Expert calls for concerted effort to fight HIV as cases are on the rise

The year 1981 marked the first known appearance of a disease that did not have a name, no clear origin and with no known procedure on how to test it, much more treat it. And the saddest part of it all is that patients die in a span of a few months.

Eventually, it was identified to be a human immunodeficiency virus or simply HIV, which wreaks havoc on one’s immune system, making the human body susceptible to an array of infections, even some forms of cancer.

If not treated early and effectively, HIV infection over the years can become more advanced, leading to what is called Acquired Immunodeficiency Syndrome or simply AIDS, which can inflict infections and other severe long-term medical problems.

And don’t even attempt to take it lightly because AIDS has already claimed the lives of 40.1 million people more than 40 years ago, making it a truly major global public health issue.

HIV: what is it really?

According to Dr. Sybil Lizanne Bravo, Division Chief, Infectious Disease, Clinical Associate Professor, Department of Obstetrics and Gynecology, UP College of Medicine, during the recent webinar titled “HIV sa Panahon ng Covid-19” organized by the University of the Philippines together with UP Manila NIH National Telehealth Center and in cooperation with UP Philippine General Hospital, HIV is an infection that attacks the immune system, specifically the white blood cells, and weakens an individual’s immunity against the so-called “opportunistic” infections, those that happen or are more severe in people with weakened immune systems than those with healthy ones such as tuberculosis, fungal infections, severe bacterial infections, select types of cancers.

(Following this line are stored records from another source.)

(* ===== verification/Cond.v ===== *)
(** The condition variable: [src/src/fev_cond_intf.h], [src/src/fev_cond_impl.h]
    and [src/src/fev_cond.c].

    A condition variable is a waiters queue. The mutex is represented by
    whether the calling fiber holds it; [fev_mutex_unlock], [fev_mutex_lock] and
    [fev_mutex_try_lock_until] are used with the contract proved in [Mutex]:
    the last one returns 0 exactly when the mutex has been acquired. *)

From S2P Require Import Prelude Time Waiter WaitersQueue.

Local Open Scope Z_scope.

(** [fev_cond_init]: an empty queue. *)
Definition fev_cond_init (at_ : loc → wnode) : wqueue := mk_wqueue [] at_.

Definition fev_cond_notify_one (cond : wqueue) : option (wqueue * list loc) :=
  '(q, _, fibers) ← fev_waiters_queue_wake (C := unit) None 1 cond tt; Some (q, fibers).

Definition fev_cond_notify_all (cond : wqueue) : option (wqueue * list loc) :=
  '(q, _, fibers) ← fev_waiters_queue_wake (C := unit) None UINT32_MAX cond tt; Some (q, fibers).

(** [held]: does the fiber hold the mutex? Unlocking it requires that. *)
Definition fev_cond_wait_recheck (held : bool) : option (bool * bool) :=
  FEV_ASSERT held; Some (false, true).

(** [env cond] is what the other threads do to the queue while the fiber waits,
    with the result of the wait; [relock] is the result of
    [fev_mutex_try_lock_until]. The result is the return value, the queue and
    whether the fiber holds the mutex. *)
Definition fev_cond_wait_until (env : wqueue → Z * wqueue) (relock : Z) (cond : wqueue) (n cur_fiber : loc)
    (held : bool) : option (Z * wqueue * bool) :=
  '(do_wait, q, held) ← wq_wait_enter (Some fev_cond_wait_recheck) cond held n cur_fiber;
  FEV_ASSERT do_wait;
  let '(res, q) := env q in
  '(res, q) ← wq_wait_leave q n res;
  if (res =? - ENOMEM) || (res =? - ETIMEDOUT) then Some (res, q, held)
  else
    FEV_ASSERT ((res =? 0) || (res =? - EAGAIN));
    Some (relock, q, relock =? 0).

(** [fev_cond_wait_for]: the deadline is computed first. *)
Definition fev_cond_wait_for (now rel_time : timespec) (env : timespec → wqueue → Z * wqueue)
    (relock : timespec → Z) (cond : wqueue) (n cur_fiber : loc) (held : bool) : option (Z * wqueue * bool) :=
  abs_time ← fev_get_abs_time_since_now now rel_time;
  fev_cond_wait_until (env abs_time) (relock abs_time) cond n cur_fiber held.

(** [fev_cond_wait]: the wait is not timed, so its result is 0, and
    [fev_mutex_lock] always acquires the mutex. *)
Definition fev_cond_wait (env : wqueue → wqueue) (cond : wqueue) (n cur_fiber : loc) (held : bool)
    : option (wqueue * bool) :=
  '(do_wait, q, held) ← wq_wait_enter (Some fev_cond_wait_recheck) cond held n cur_fiber;
  FEV_ASSERT do_wait;
  '(res, q) ← wq_wait_leave (env q) n 0;
  FEV_ASSERT (res =? 0);
  Some (q, true).

Lemma woken_prefix_all at_ k l : (num_live at_ l < k)%nat → woken_prefix at_ k l = (l, []).
Proof.
  revert k. induction l as [|n l IH]; intros [|k] Hk; try done; simpl; [lia|].
  rewrite num_live_cons in Hk. rewrite IH; [done|]. destruct (live (at_ n)); lia.
Qed.

Lemma num_live_length at_ l : (num_live at_ l <= length l)%nat.
Proof. apply length_filter. Qed.

(** What the other threads may do while the fiber waits with the node [n]: they
    keep the node's flag in step with the queue, and the wait succeeds only
    when the node was removed. *)
Definition env_ok (env : wqueue → Z * wqueue) (n : loc) : Prop :=
  ∀ q1, (n ∈ nodes q1 ↔ deleted (node_at q1 n) = false) →
    let '(res, q2) := env q1 in
    (n ∈ nodes q2 ↔ deleted (node_at q2 n) = false) ∧
    ((res = 0 ∧ deleted (node_at q2 n) = true) ∨ res = - EAGAIN ∨ res = - ENOMEM ∨ res = - ETIMEDOUT).

(** ** Properties *)

(** [fev_cond_notify_all] empties the queue: every node is removed, every
    waiter that had not timed out is woken up, and the blocked ones among them
    become runnable in the order in which they started to wait;
    [fev_cond_notify_one] does so for the oldest waiter that had not timed out,
    if there is one, and leaves the nodes behind it alone. *)
Theorem cond_notify q :
  NoDup (nodes q) → Z.of_nat (length (nodes q)) < UINT32_MAX →
  (∃ q', fev_cond_notify_all q = Some (q', runnables (node_at q) (nodes q)) ∧ nodes q' = [] ∧
     ∀ n, node_at q' n = if decide (n ∈ nodes q) then removed_node (node_at q n) else node_at q n) ∧
  ((∀ n, n ∈ nodes q → live (node_at q n) = false) ∨
   ∃ q' dead n post, nodes q = dead ++ n :: post ∧ live (node_at q n) = true ∧
     (∀ m, m ∈ dead → live (node_at q m) = false) ∧
     fev_cond_notify_one q = Some (q', runnable (node_at q n)) ∧ nodes q' = post ∧
     ∀ m, m ∈ post → node_at q' m = node_at q m).
Proof.
  intros Hnd Hlen. split.
  - unfold fev_cond_notify_all, fev_waiters_queue_wake.
    destruct (wq_wake_loop_ok (S (length (nodes q))) q UINT32_MAX 0 []) as (q' & -> & Hn' & Hat);
      [done|lia|unfold UINT32_MAX; lia|unfold UINT32_MAX; lia|].
    pose proof (num_live_length (node_at q) (nodes q)).
    rewrite woken_prefix_all in Hn', Hat |- * by lia. simpl in *. eauto.
  - destruct (wake_one_ok (λ c _ _, Some c) q tt Hnd)
      as [(q' & Hd & _)|(q' & dead & n & post & Hns & Hlive & Hd & Hq' & Hat & E)]; [by left|].
    right. exists q', dead, n, post. split; [done|]. split; [done|]. split; [done|]. split; [|split; [done|]].
    + unfold fev_cond_notify_one. unfold fev_waiters_queue_wake in *.
      destruct (wq_wake_loop _ q 1 0 []) as [[[q1 nw] fs]|]; [|done]. simpl in *. congruence.
    + intros m Hm. rewrite Hat, decide_False; [done|]. rewrite Hns in Hnd.
      apply NoDup_app in Hnd as (_ & Hdj & Hnp). apply NoDup_cons in Hnp as [Hn _].
      rewrite elem_of_app, list_elem_of_singleton. intros [Hmd| ->]; [|done].
      apply (Hdj m Hmd). by apply list_elem_of_further.
Qed.

Lemma cond_notify_witness :
  ∃ q', fev_cond_notify_all ex_wqueue = Some (q', [22; 24]%positive) ∧ nodes q' = [].
Proof.
  destruct (cond_notify ex_wqueue) as [(q' & E & Hn & _) _].
  - apply (bool_decide_eq_true_1 _). reflexivity.
  - vm_compute. reflexivity.
  - exists q'. split; [exact E|exact Hn].
Defined.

Up to now, there’s still no known cure For HIV which can progress to AIDS if not treated. But with advanced medical care, AIDS can now be suppressed through proper medical care and prevent the infection from spreading, allowing HIV-infected people to live long, healthy lives and protect their partners through effective HIV treatment.

There are two HIV types, the most common being HIV1 while HIV2 is the rare one. There are also many risk factors like having multiple sexual partners, unprotected sex, sexually transmitted infection, even accidental needle stick injuries, among others. Most common symptoms include sore throat, fever, night sweats, swollen lymph nodes, chills, fatigue, rash, and muscle aches. There are three stages: acute HIV infection on the first stage, followed by chronic HIV infection, then AIDS, which is the third stage.

Testing can be done through Rapid HIV Diagnostic Algorithm (rHIVda), while the other is a confirmatory test that combines two or three Rapid Diagnostic Test (RDT) formats done in parallel or in sequence.

How is HIV in the country during the pandemic?

Currently, the Philippines has the fastest-growing HIV epidemic in Asia so that’s really shocking news, according to Dr. Bravo. She said there was a 237-percent increase in annual new HIV infections from 2010 to 2020, and AIDS-related deaths increased by 315 percent.

“We see that the estimated number of people living with HIV will triple in about eight years or by 2030 and reach more than 330,000 so that’s really bad news,” she said.

According to the HIV/AIDS and ART Registry of the Philippines as of July 2022, there were 1,346 total reported cases in July 2022, with 41 average cases per day from January to July 2022. There were 1,273 males and 73 females infected, with 399 having advanced HIV disease, and 70 total reported deaths. The top four regions are Metro Manila, Calabarzon, Central Luzon and the Visayas region, and male-to-male mode of transmission is the highest at 65 percent, with eight cases among newly diagnosed pregnant women.

“In the PGH, the peak was in 2019 just before the pandemic with 40 patients in one year. Now, during the pandemic, it slowed down, which we attributed to decreased testing and delivery in tertiary centers,” Dr. Bravo pointed out.

With the HIV situation now in this pandemic, Dr. Bravo said they noted lower condom use in the general population from 26 percent down to 17 percent, and amid community restrictions, there was still a sustained elevated level of high-risk behavior, particularly among men who have sex with men (MSM).

“Because of the pandemic, there were disruptions in service delivery where HIV testing decreased since many primary-care facilities and tertiary-care institutions were converted to Covid-19 hospitals, so treatment rates really dropped,” she continued.

Even if the HIV situation in the country can be quite depressing, Dr. Bravo said there is still hope in reversing the trend of new infections by reducing new cases to below 7,000 this year.

“With all sectors working hand-in-hand, we should be able to achieve the ‘90-95-95’ (90 percent prevention coverage, 95 percent diagnosis coverage, 95 percent treatment coverage) plan of the World Health Organization to prevent this epidemic from becoming the worst in the history of all infections. We should also revive HIV care facilities and diagnostics and hope to be able to reverse the HIV epidemic,” she said.